***** The records
(* ===== verification/QueuePrepare.v ===== *)
(** * Preparing a queued authorisation

    QueuePrepare, queuedTerms and their price and spread rules of
    src/internal/daemon/proposal_queue.go, prepareOwnerQueue of owner_order_queue.go,
    the readiness classifier of proposal_readiness.go and the contract side of
    proposal_same_contract.go.  The calendar is the one of MarketCalendar; what the
    engine reads elsewhere (the row, the position, the policy, the regime) is an argument.

    Proved: the window of prepared terms lies in one trading window of the market's
    calendar, after its opening offset; a preparation is a step of the queue's system. *)

From stdpp Require Import base decidable list strings gmap sorting.
From Stdlib Require Import ZArith Lia Ascii String SpecFloat.
From S2P Require Import Prelude Floats OrderTypes OrderStatus OrderFold BrokerScope OrderHistory GoTime MarketSpecs MarketCalendar.
From S2P Require Import OrderJournal WriteGate PreviewToken SendDisposition Base64 PositionEvidence DeltaReduction OrderRisk.
From S2P Require Import QueueRecord QueueStore QueueExec QueueFacts QueueSystem QueueSafety.

(** ** Prices *)

Definition optionPennyBandCeiling : float64 := f_of_Z 3.
Definition optionCoarseTick : float64 := f_const 5 100.

Definition priceTick (price : float64) : float64 := if price <f f_of_Z 1 then f_const 1 10000 else f_const 1 100.

Definition roundPrice (price : float64) : float64 := fdiv (Round (fmul price (f_of_Z 10000))) (f_of_Z 10000).

Definition ceilPriceToTick (price tick : float64) : float64 :=
  if tick <=f f0 then roundPrice price else roundPrice (fmul (Ceil (fdiv (fsub price tolerance) tick)) tick).

Definition floorPriceToTick (price tick : float64) : float64 :=
  if tick <=f f0 then roundPrice price else roundPrice (fmul (Floor (fdiv (fadd price tolerance) tick)) tick).

(** Go's [max] on doubles: a NaN operand is the result. *)
Definition maxFloat (x y : float64) : float64 := if IsNaN x then x else if IsNaN y then y else if x <f y then y else x.

Definition isOption (c : ContractParams) : bool := EqualFold (TrimSpace (cp_SecType c)) "OPT".

Definition queuedPriceTick (contract : ContractParams) (price : float64) : float64 :=
  let tick :=
    if isOption contract then (if price >=f optionPennyBandCeiling then optionCoarseTick else f_const 1 100)
    else priceTick price in
  maxFloat tick (cp_MinTick contract).

Definition queuedDefaultWorstPrice (action : string) (mark : float64) (contract : ContractParams) : float64 :=
  if action =s OrderActionBuy then
    let worst := fmul mark (fadd (f_of_Z 1) queuedWorstMove) in floorPriceToTick worst (queuedPriceTick contract worst)
  else
    let worst := fmul mark (fsub (f_of_Z 1) queuedWorstMove) in ceilPriceToTick worst (queuedPriceTick contract worst).
(** The document's records, by record key. *)
Definition keyLE (a b : automaticSubmissionRecord) : bool := String.leb (autoKey a) (autoKey b).
Definition docRecords (m : autoRecords) : list automaticSubmissionRecord := stable_sort keyLE (map_to_list m).*2.

Definition autoGet (s : automaticSubmissionStore) (key revision : string) : option automaticSubmissionRecord := as_records s !! automaticRecordKey key revision.

(** CompareAndSwapStateDocumentWithEvents on the scheduler's document. *)
Definition autoCAS (disk : autoDisk) (expected : Z) (doc : list automaticSubmissionRecord) (events : list automaticSubmissionEvent)
    (fault : commitFault) : autoDisk * result string Z :=
  let swapped := mkAutoDisk (Some (expected + 1, doc)) (ad_log disk ++ events) in
  let holds :=
    match ad_doc disk with
    | None => expected =? 0
    | Some (revision, _) => negb (expected =? 0) && (revision =? expected)
    end in
  match fault with
  | Refused msg => (disk, Err msg)
  | _ =>
      if negb holds then (disk, Err "revision conflict")
      else match fault with CommittedUnseen msg => (swapped, Err msg) | _ => (swapped, Ok (expected + 1)) end
  end.

Definition autoNotAttached : string := "automatic submission store is not attached".

(** update; [wall] is the time.Now of an event without a time. *)
Definition autoUpdate {A} (env : updateEnv) (wall : time)
    (mutate : autoRecords -> list string -> autoRecords * list automaticSubmissionEvent * A) (sd : automaticSubmissionStore * autoDisk)
    : (automaticSubmissionStore * autoDisk) * result string A :=
  let '(s, disk) := sd in
  if negb (as_attached s) then (sd, Err autoNotAttached)
  else
    let '(working, events, a) := mutate (as_records s) (ue_order env) in
    match events with
    | [] => (sd, Ok a)
    | _ =>
        if negb (ue_encodes env) then (sd, Err "json: unsupported value")
        else
          let stamped := map (fun ev => if IsZero (ae_At ev) then ev <| ae_At := wall |> else ev) events in
          match autoCAS disk (as_revision s) (docRecords working) stamped (ue_fault env) with
          | (disk, Err msg) => ((s, disk), Err (say ["persist automatic submission state: "; msg]))
          | (disk, Ok revision) => ((mkAutoStore true revision working, disk), Ok a)
          end
    end.

(** bindCore *)
Definition autoBind (disk : autoDisk) : result string automaticSubmissionStore :=
  match ad_doc disk with
  | None => Ok (mkAutoStore true 0 ∅)
  | Some (revision, records) =>
      if forallb (fun r => (TrimSpace (au_Key r) <>s "") && (TrimSpace (au_Revision r) <>s "")) records
      then Ok (mkAutoStore true revision (fold_left (fun m r => <[autoKey r := r]> m) records ∅))
      else Err "automatic submission state is malformed"
  end.

(** ** Loops over the records

    [turn] leaves a record alone ([None]) or edits it with its event. *)
Fixpoint rangeAuto (turn : automaticSubmissionRecord -> option (automaticSubmissionRecord * automaticSubmissionEvent)) (order : list string)
    (m : autoRecords) : autoRecords * list automaticSubmissionEvent :=
  match order with
  | [] => (m, [])
  | k :: rest =>
      match m !! k ≫= turn with
      | Some (r, ev) => let '(m, evs) := rangeAuto turn rest (<[k := r]> m) in (m, ev :: evs)
      | None => rangeAuto turn rest m
      end
  end.

(** An update of one record. *)
Definition onAuto (key revision : string) (turn : automaticSubmissionRecord -> option (automaticSubmissionRecord * automaticSubmissionEvent))
    (m : autoRecords) (_ : list string) : autoRecords * list automaticSubmissionEvent * unit :=
  let '(m, evs) := rangeAuto turn [automaticRecordKey key revision] m in (m, evs, tt).

(** ** The settling rule *)

Definition automaticHoldHandOrder : string := "settling: an order placed outside Canary's gate after this proposal revision appeared, or modified since, is still working at the broker; this submits once it fills or is cancelled, without a new veto window".
Definition automaticHoldUnavailable : string := "settling: the broker's open-order inventory is unavailable, so a new or modified hand order cannot be ruled out; this submits once it can, without a new veto window".
Definition automaticHoldMandateVerdict : string := "held: the mandate verdict this reduction was sized on cannot be confirmed right now; it is placed once a fresh verdict confirms the sizing, or withdrawn once the risk is back within budget, without a new veto window".

(** The reason holdSince answers, "" when settled. *)
Definition holdText (h : settlingHold) : string :=
  match h with Settled => "" | HoldHandOrder => automaticHoldHandOrder | HoldUnavailable => automaticHoldUnavailable end.

Definition hold (b : automaticSettlingBook) (rec : automaticSubmissionRecord) : string :=
  holdText (holdSince b (au_CreatedAt rec) (au_SettlingBaseline rec) (au_SettlingBaselineKnown rec)).

Definition marks (b : automaticSettlingBook) : list string :=
  stable_sort String.leb (List.filter (fun m => m <>s "") (map ho_Mark (sb_hand b))).

Definition automaticSettlingMachineOrigin (origin : string) : bool :=
  one_of origin [OrderOriginDaemonPreAuthorised; OrderOriginDaemonOwnerQueued; OrderOriginAgent; OrderOriginDaemonProtectiveGuard; OrderOriginDeskAutomatic].

Definition latestOrderRequestAt (events : list OrderEvent) : time :=
  fold_left (fun latest ev =>
    if one_of (o_Type ev) [orderJournalEventSendAttempted; orderJournalEventModifyRequested] && After (o_At ev) latest then o_At ev else latest) events 0.

Section Book.
(** The first 16 hexadecimal digits of the SHA-256 of an order's terms, and fmt's "%g". *)
Context (markDigest : string -> string) (formatG : float64 -> string).
(* ===== verification/AutoEngine.v ===== *)
(** * The pre-authorised scheduler

    src/internal/daemon/proposal_automatic.go: one pass of the scheduler (recover what a
    dead process left in flight, reconcile the records with the served rows, submit what
    is due), the notice, the veto; the submit path of proposal_engine.go around its
    preview and place.  What the engine reads elsewhere (the snapshot, the policy, the
    standing authority, locks, sessions, the settling book, the preview and the place)
    is an argument. *)

From stdpp Require Import base decidable list strings gmap sorting.
From Stdlib Require Import ZArith Lia Ascii String SpecFloat.
From S2P Require Import Prelude Floats OrderTypes OrderStatus OrderFold BrokerScope OrderHistory GoTime MarketSpecs MarketCalendar.
From S2P Require Import OrderJournal WriteGate PreviewToken SendDisposition PositionEvidence OrderRisk.
From S2P Require Import QueueRecord QueueStore QueueExec QueuePrepare AutoRecord.

(** ** The policy *)

Definition defaultVetoWindow : Z := 30 * Minute.
Definition minimumVetoWindow : Z := 5 * Minute.

(** The [authority] and [cash] tables of the protection policy. *)
Record autoPolicy := mkAutoPolicy { po_PreAuthorised : list string; po_CashPreAuthorised : list string; po_VetoWindow : string }.
Definition zero_Policy : autoPolicy := mkAutoPolicy [] [] "".

Definition policyPreAuthorised (p : autoPolicy) (bucket : string) : bool :=
  if bucket =s preAuthorisedBucketCashSweep then one_of bucket (po_CashPreAuthorised p)
  else (bucket <>s "") && one_of bucket (po_PreAuthorised p).

(** automaticPolicyAuthority: [active] the loaded policy with its status, [disarmed] the
    standing authority's blocker. *)
Definition automaticPolicyAuthority (paused : bool) (active : option (autoPolicy * string)) (disarmed : option TradingBlocker)
    : autoPolicy * bool * option TradingBlocker :=
  match active with
  | None => (zero_Policy, false, None)
  | Some (policy, status) =>
      if paused || negb (one_of status ["active"; "default"]) then (zero_Policy, false, None)
      else match disarmed with
           | Some b => (mkAutoPolicy [] [] (po_VetoWindow policy), true, Some b)
           | None => (policy, true, None)
           end
  end.
Lemma vetoSettle_spec p key now m r w evs res : (m !! autoKey r = Some r \/ (m !! autoKey r = None /\ autoWaiting r = true /\ unnoticed r)) -> vetoNames p r ->
  vetoSettle noticeDigest p key now m r = (w, evs, res) -> vetoDone p now m w evs res.
Proof.
  intros Hr Hn. unfold vetoSettle. destruct (au_State r =s TradeProposalAutomaticVetoed) eqn:Hv.
  { intros [= <- <- <-]. left. split; [done|]. split; [done|]. intros _. apply String.eqb_eq in Hv. exists r.
    destruct Hr as [Hr|(_ & Hr & _)]; [done | by apply waiting_not_vetoed in Hr]. }
  destruct (au_State r =s TradeProposalAutomaticSubmitting); [intros [= <- <- <-]; by left|].
  destruct (autoWaiting r) eqn:Hw; cbn [negb]; [|intros [= <- <- <-]; by left].
  intros [= <- <- <-]. right. exists r. eexists. split; [done|]. split; [done|]. split; [done|]. split; [done|]. split; [done|]. intuition.
Qed.

Lemma vetoMutate_spec w p m order w' evs res : autoKeyed m -> vetoMutate ParseDuration durationString noticeDigest w p m order = (w', evs, res) ->
  vetoDone p (aw_now w) m w' evs res.
Proof.
  intros Hk. unfold vetoMutate. destruct (aw_policy w) as [[policy ok] disarmed] eqn:Hpol. case_match; [intros [= <- <- <-]; by left|].
  destruct (vetoTarget _ _ _ m order) as [r|] eqn:Ht.
  { apply vetoTarget_spec in Ht as [Ht Hn]; [|done]. apply vetoSettle_spec; [by left | done]. }
  destruct (servedProposal (aw_snap w) (TrimSpace (vp_Key p))) as [row|] eqn:Hs; [|intros [= <- <- <-]; by left].
  destruct ((TrimSpace (vp_Revision p) <>s "") && (pr_Revision row <>s TrimSpace (vp_Revision p))) eqn:Hrev; [intros [= <- <- <-]; by left|].
  case_match; [intros [= <- <- <-]; by left|].
  unfold vetoTarget in Ht. destruct (TrimSpace (vp_Revision p) =s "") eqn:E; cbn [negb andb] in *.
  - apply vetoSettle_spec; unfold vetoHold; rewrite Hpol.
    + right. split; [|by split]. change (autoKey _) with (automaticRecordKey (TrimSpace (vp_Key p)) (pr_Revision row)).
      by destruct (List.find _ order) as [k|] eqn:Hf; [apply find_some in Hf as [_ Hf]; rewrite Ht in Hf|].
    + exists (pr_Revision row). split; [done|]. apply String.eqb_eq in E. by rewrite E.
  - apply negb_false_iff, String.eqb_eq in Hrev. apply vetoSettle_spec; unfold vetoHold; rewrite Hpol.
    + right. split; [|by split]. change (autoKey _) with (automaticRecordKey (TrimSpace (vp_Key p)) (pr_Revision row)). by rewrite Hrev.
    + exists (pr_Revision row). done.
Qed.

Lemma vetoDone_edits p now m w evs res : vetoDone p now m w evs res -> edits m w.
Proof.
  intros [(-> & _ & _)|(r & r' & -> & _ & Hkey & _ & _ & [Hm|[Hm _]] & Hw & _)]; [done| |]; apply edits_insert; rewrite Hkey, Hm; [by apply waiting_quiet | done].
Qed.
End Mutations.
(* ===== verification/AutoWindow.v ===== *)
(** * The owner's veto window

    Along every run of the scheduler (AutoSystem.v) whose policies give at least the
    window [W]: a record submitted without the drawdown latch was noticed to the owner
    at least [W] before.  The run's clock does not go back, sessions are read forward,
    the rows of a mandate reduction never skip the window, and Go's duration text reads
    back. *)

From stdpp Require Import base decidable list strings gmap sorting.
From Stdlib Require Import ZArith Lia Ascii String SpecFloat.
From S2P Require Import Prelude OrderTypes OrderStatus BrokerScope GoTime MarketSpecs MarketCalendar OrderJournal WriteGate PreviewToken SendDisposition.
From S2P Require Import PositionEvidence OrderRisk QueueRecord QueueStore QueueExec QueueSystem QueuePrepare AutoRecord AutoEngine AutoSystem.

(** ** The batch order keeps the records *)

Lemma filter_split {A} (p : A -> bool) l : Permutation (List.filter p l ++ List.filter (fun x => negb (p x)) l) l.
Proof.
  induction l as [|x l IH]; [done|]. cbn [List.filter]. destruct (p x); cbn [negb app]; [by constructor|].
  rewrite <- Permutation_middle. by constructor.
Qed.
(* ===== verification/AutoRun.v ===== *)
(** * A run of the pre-authorised scheduler

    A concrete run through the system of AutoSystem: a reduction to budget gets a record
    with a window of 30 minutes, its notice is recorded, the window ends, and it is
    placed; in the other run the owner vetoes it.  The theorems of AutoSafety and
    AutoWindow are applied to its states. *)

From stdpp Require Import base decidable list strings gmap sorting.
From Stdlib Require Import ZArith Lia Ascii String SpecFloat.
From S2P Require Import Prelude Floats OrderTypes OrderStatus OrderFold BrokerScope OrderJournal WriteGate PreviewToken SendDisposition.
From S2P Require Import PositionEvidence OrderRisk QueueRecord QueueStore QueueExec QueueSystem QueuePrepare.
From S2P Require Import AutoRecord AutoEngine AutoSystem AutoSafety AutoWindow.

Module Auto.

(** Stand-ins for Go's duration text: the binary digits, and their reading. *)
Fixpoint digits (p : positive) : string :=
  match p with xH => "" | xO p => String "0" (digits p) | xI p => String "1" (digits p) end.
Fixpoint undigits (s : string) : positive :=
  match s with EmptyString => xH | String c s => if Ascii.eqb c "0" then xO (undigits s) else xI (undigits s) end.
Definition durationString (d : Z) : string :=
  match d with Z0 => "z" | Zpos p => String "p" (digits p) | Zneg p => String "n" (digits p) end.
Definition ParseDuration (s : string) : option Z :=
  match s with
  | String c rest => Some (if Ascii.eqb c "z" then 0 else if Ascii.eqb c "p" then Zpos (undigits rest) else Zneg (undigits rest))
  | EmptyString => None
  end.

Lemma undigits_digits p : undigits (digits p) = p.
Proof. induction p as [p IH|p IH|]; cbn; [by rewrite IH | by rewrite IH | done]. Qed.
Lemma duration_roundtrip d : ParseDuration (durationString d) = Some d.
Proof. destruct d; cbn; [done | by rewrite undigits_digits | by rewrite undigits_digits]. Qed.

Definition format4 (_ : float64) : string := "".
Definition rfc3339 (_ : time) : string := "".
Definition noticeDigest (account mode key episode : string) (start : time) (size : Z) : string := say [account; key; Itoa start].

Definition T : time := 1000 * Second.
Definition here : brokerStateScope := mkScope "DU1234567" "paper".
Definition row : TradeProposal :=
  zero_Proposal <| pr_Key := "row-1" |> <| pr_Revision := "r1" |> <| pr_Bucket := preAuthorisedBucketBudgetReduction |> <| pr_Symbol := "AAPL" |>
    <| pr_Action := "SELL" |> <| pr_Quantity := 10 |>.
Definition snap : TradeProposalSnapshot := mkSnapshot None [] [row] [] "DU1234567" "paper" zero_Fingerprint false.
Definition policy : autoPolicy := mkAutoPolicy [preAuthorisedBucketBudgetReduction] [] "".
Definition activePolicy : option (autoPolicy * string) := Some (policy, "active").
Definition world (now : time) : autoWorld :=
  mkAutoWorld now snap here (automaticPolicyAuthority false activePolicy None) (T - Hour) false (mkBook true []) (mkBook true [])
    (fun _ => []) (fun _ => false) (fun _ => false) (mkQStore true 0 ∅) (fun _ => false) (fun _ _ => None) (fun _ => None) false false.

(** The worlds of the run give the default window. *)
Definition admits : autoWorld -> Prop := fair ParseDuration defaultVetoWindow.

Lemma world_fair now : admits (world now).
Proof. split; [vm_compute; discriminate | | done]. intros prop m [<-|[]]. done. Qed.

Definition plain : updateEnv := mkUpdateEnv [] true NoFault.
Definition over1 : updateEnv := mkUpdateEnv ["row-1|r1"] true NoFault.
Definition draft : OrderDraft :=
  mkDraft None None f0 "" None "SELL" zero_Contract 10 "LMT" (f_of_Z 97) None 0 "DAY" false "canary-1" "" "" None "" 0 None.
Definition preview : OrderPreviewResult := mkPreview "token-1" draft (mkQuote (Some (f_of_Z 97)) (Some (f_of_Z 98)) "live" T) (f_of_Z 10).
Definition allowed : submitWorld := mkSubmitWorld row [] None [] [] [] [] (Ok preview) [] [] [] None [] [].

(** ** Its states *)

Definition y0 : autoSys := mkAutoSys (mkAutoStore true 0 ∅) (mkAutoDisk None []) Resting [] [] T.
Definition y1 : autoSys := autoMove y0 (reconcileAutomatic ParseDuration durationString format4 plain T (world T) (autoState y0)) Resting T.
Definition noticed : time := T + 5 * Second.
Definition y2 : autoSys := autoMove y1 (markAutomaticNoticed ParseDuration plain T [("row-1", "r1")] noticed (autoState y1)) Resting noticed.
Definition later : time := noticed + defaultVetoWindow + Second.
Definition listed : list automaticSubmissionRecord := dispatchOrder (world later) (ay_store y2).
Definition y3 : autoSys := autoMove y2 (autoState y2) (Passing (mkPass (world later) listed listed)) later.
Definition rec : automaticSubmissionRecord := default zero_Auto (autoGet (ay_store y2) "row-1" "r1").
Definition onward : pass := mkPass (world later) listed [].
Definition y4 : autoSys := autoMove y3 (autoState y3) (Submitting onward rec) later.
Definition staged : (automaticSubmissionStore * autoDisk) * result string unit := stageAutomatic plain T (later + Second) rec preview (autoState y4).
Definition y5 : autoSys :=
  mkAutoSys staged.1.1 staged.1.2 (Placed onward rec (op_PreviewTokenID preview)) (ay_open y4 ++ [(autoKey rec, op_PreviewTokenID preview)])
    (ay_sends y4 ++ [(default rec (autoGet (ay_store y4) (au_Key rec) (au_Revision rec)), later + Second)]) (later + Second).

(** The owner's veto, at the second the notice came. *)
Definition veto : TradeProposalVetoParams := mkVeto "row-1" "r1" "not now" OrderOriginHumanTTY "" 0.
Definition vetoReply : (automaticSubmissionStore * autoDisk) * result string TradeProposalVetoResult :=
  handleTradeProposalsVeto ParseDuration durationString noticeDigest false true over1 T noticed (world noticed) veto (autoState y2).
Definition accepted : TradeProposalVetoResult := match vetoReply.2 with Ok res => res | Err _ => mkVetoResult false "" "" "" "" None 0 end.

#[local] Abbreviation steps := (autoStep ParseDuration durationString format4 rfc3339 noticeDigest admits).
#[local] Abbreviation Reached := (autoReachable ParseDuration durationString format4 rfc3339 noticeDigest admits).

Lemma initial0 : autoInitial y0.
Proof. done. Qed.

Lemma run1 : steps y0 y1.
Proof. apply auto_reconcile; [done | apply world_fair | vm_compute; discriminate | constructor]. Qed.

Lemma run2 : steps y1 y2.
Proof. apply auto_notice; vm_compute; discriminate. Qed.

Lemma run3 : steps y2 y3.
Proof. apply auto_pass; [done | apply world_fair | vm_compute; discriminate]. Qed.

Lemma listed_rec : listed = [rec].
Proof. vm_compute. reflexivity. Qed.
Lemma rec_due : dueDecision ParseDuration (world later) listed rec = Submit.
Proof. vm_compute. reflexivity. Qed.
Lemma rec_begins : mayBegin (ay_store y3) rec later = true.
Proof. vm_compute. reflexivity. Qed.

Lemma run4 : steps y3 y4.
Proof.
  assert (Hrest : ps_rest (mkPass (world later) listed listed) = rec :: []) by exact listed_rec.
  assert (Hle : ay_clock y3 <= later) by (vm_compute; discriminate).
  pose proof (auto_decide ParseDuration durationString format4 rfc3339 noticeDigest admits y3 plain T later _ rec [] eq_refl Hrest Hle) as H.
  cbn [ps_world ps_records] in H. rewrite rec_due, rec_begins in H. exact H.
Qed.

Lemma staged_ok : staged.2 = Ok tt.
Proof. vm_compute. reflexivity. Qed.
Lemma rec_key : autoKey rec = "row-1|r1".
Proof. vm_compute. reflexivity. Qed.
Lemma rec_stored : autoGet (ay_store y4) (au_Key rec) (au_Revision rec) = Some rec.
Proof. vm_compute. reflexivity. Qed.

Lemma run5 : steps y4 y5.
Proof.
  assert (Hle : ay_clock y4 <= later + Second) by (vm_compute; discriminate).
  pose proof (auto_submit ParseDuration durationString format4 rfc3339 noticeDigest admits y4 plain T (later + Second) allowed onward rec eq_refl Hle) as H.
  change (submitGates allowed) with (@inr (submitResult * option sendErr) _ preview) in H. cbv iota beta in H. fold staged in H.
  rewrite (surjective_pairing staged), staged_ok in H. exact H.
Qed.

Lemma reached2 : rtc steps y0 y2.
Proof. eapply rtc_l; [exact run1|]. eapply rtc_l; [exact run2 | constructor]. Qed.
Lemma reached5 : rtc steps y0 y5.
Proof.
  etrans; [exact reached2|]. eapply rtc_l; [exact run3|]. eapply rtc_l; [exact run4|]. eapply rtc_l; [exact run5 | constructor].
Qed.

Lemma open5 : opensOf "row-1|r1" (ay_open y5) = ["token-1"].
Proof. vm_compute. reflexivity. Qed.
Lemma sends5 : ay_sends y5 = [(rec, later + Second)].
Proof. vm_compute. reflexivity. Qed.

(** ** The theorems on the run *)

(** One placement is outstanding, and never a second. *)
Lemma automatic_order_is_sent_at_most_once_witness : opensOf "row-1|r1" (ay_open y5) = ["token-1"] /\
  (List.length (opensOf "row-1|r1" (ay_open y5)) <= 1)%nat /\
  (forall r, autoDiskRecords (ay_disk y5) !! "row-1|r1" = Some r -> mustBeUnsent r = true -> opensOf "row-1|r1" (ay_open y5) = []).
Proof.
  split; [exact open5|].
  exact (automatic_order_is_sent_at_most_once ParseDuration durationString format4 rfc3339 noticeDigest admits y5
           (ex_intro _ y0 (conj initial0 reached5)) "row-1|r1").
Defined.

Lemma veto_ranges : autoRanges over1 y2.
Proof. unfold autoRanges. vm_compute. constructor. constructor. Qed.
Lemma veto_answered : vetoReply.2 = Ok accepted.
Proof. unfold accepted. vm_compute. reflexivity. Qed.
Lemma veto_result : handleTradeProposalsVeto ParseDuration durationString noticeDigest false true over1 T noticed (world noticed) veto (autoState y2) = (vetoReply.1, Ok accepted).
Proof. rewrite <- veto_answered. apply surjective_pairing. Qed.
Lemma veto_accepted : vr_Accepted accepted = true.
Proof. vm_compute. reflexivity. Qed.
Lemma clock2 : ay_clock y2 <= aw_now (world noticed).
Proof. vm_compute. discriminate. Qed.

(** The noticed record is vetoed, for good. *)
Lemma accepted_veto_is_final_witness : exists k revision, k = automaticRecordKey (TrimSpace (vp_Key veto)) revision /\
  (TrimSpace (vp_Revision veto) <> "" -> revision = TrimSpace (vp_Revision veto)) /\
  forall y', rtc steps (autoMove y2 vetoReply.1 (ay_phase y2) (aw_now (world noticed))) y' ->
    (exists r, autoDiskRecords (ay_disk y') !! k = Some r /\ au_State r = TradeProposalAutomaticVetoed) /\
    opensOf k (ay_open y') = [] /\ sendsOf k (ay_sends y') = sendsOf k (ay_sends y2).
Proof.
  exact (accepted_veto_is_final ParseDuration durationString format4 rfc3339 noticeDigest admits y2 false true over1 T noticed (world noticed) veto vetoReply.1 accepted
           (ex_intro _ y0 (conj initial0 reached2)) (world_fair noticed) clock2 veto_ranges veto_result veto_accepted).
Defined.

(** The reconciliation of the run, once its record waits. *)
Definition again : (automaticSubmissionStore * autoDisk) * result string unit :=
  autoUpdate over1 T (reconcileMutate ParseDuration durationString format4 (world noticed) (settlingBaseline format4 (world noticed) (ay_store y2))) (ay_store y2, ay_disk y2).
Lemma again_ok : again.2 = Ok tt.
Proof. vm_compute. reflexivity. Qed.
Lemma again_persisted :
  autoUpdate over1 T (reconcileMutate ParseDuration durationString format4 (world noticed) (settlingBaseline format4 (world noticed) (ay_store y2))) (ay_store y2, ay_disk y2) = (again.1, Ok tt).
Proof. rewrite <- again_ok. apply surjective_pairing. Qed.
Lemma again_stored : as_records again.1.1 !! "row-1|r1" = Some rec.
Proof. vm_compute. reflexivity. Qed.
Lemma rec_waits : autoWaiting rec = true.
Proof. vm_compute. reflexivity. Qed.
Lemma nothing_silent : forall b : TradingBlocker, None = Some b -> speaks b.
Proof. done. Qed.
Lemma no_locks : forall prop b rest, aw_locks (world noticed) prop = b :: rest -> speaks b.
Proof. done. Qed.

Lemma only_authorised_rows_wait_witness : stillAuthorised format4 (world noticed) rec.
Proof.
  exact (proj2 (only_authorised_rows_wait ParseDuration durationString format4 (world noticed) false activePolicy None eq_refl nothing_silent no_locks
           over1 T (ay_store y2) (ay_disk y2) again.1 eq_refl veto_ranges again_persisted) "row-1|r1" rec again_stored rec_waits).
Defined.

Lemma window_positive : 0 < defaultVetoWindow.
Proof. vm_compute. reflexivity. Qed.
Lemma empty_records : allOK ParseDuration defaultVetoWindow (ay_clock y0) (autoDiskRecords (ay_disk y0)).
Proof. intros k r H. done. Qed.
Lemma sent5 : (rec, later + Second) ∈ ay_sends y5.
Proof. rewrite sends5. constructor. Qed.
Lemma rec_unlatched : au_LatchSkippedWindow rec = false.
Proof. vm_compute. reflexivity. Qed.
Lemma rec_plain : au_Episode rec = "".
Proof. vm_compute. reflexivity. Qed.

(** The order of the run was sent half an hour after its notice. *)
Lemma every_order_waited_for_the_veto_witness : au_NoticedAt rec <> 0 /\ au_NoticedAt rec + defaultVetoWindow <= later + Second.
Proof.
  exact (every_order_waited_for_the_veto ParseDuration durationString format4 rfc3339 noticeDigest admits defaultVetoWindow window_positive duration_roundtrip
           (fun w H => H) y0 y5 rec (later + Second) initial0 empty_records reached5 sent5 rec_unlatched (or_introl rec_plain)).
Defined.
End Auto.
**********
Within the material above, output exactly the lines from the one with "else match disarmed with" through the one with "destruct (au_State r =s TradeProposalAutomaticSubmitting);", end lines included, and nothing besides.

      else match disarmed with
           | Some b => (mkAutoPolicy [] [] (po_VetoWindow policy), true, Some b)
           | None => (policy, true, None)
           end
  end.
Lemma vetoSettle_spec p key now m r w evs res : (m !! autoKey r = Some r \/ (m !! autoKey r = None /\ autoWaiting r = true /\ unnoticed r)) -> vetoNames p r ->
  vetoSettle noticeDigest p key now m r = (w, evs, res) -> vetoDone p now m w evs res.
Proof.
  intros Hr Hn. unfold vetoSettle. destruct (au_State r =s TradeProposalAutomaticVetoed) eqn:Hv.
  { intros [= <- <- <-]. left. split; [done|]. split; [done|]. intros _. apply String.eqb_eq in Hv. exists r.
    destruct Hr as [Hr|(_ & Hr & _)]; [done | by apply waiting_not_vetoed in Hr]. }
  destruct (au_State r =s TradeProposalAutomaticSubmitting); [intros [= <- <- <-]; by left|].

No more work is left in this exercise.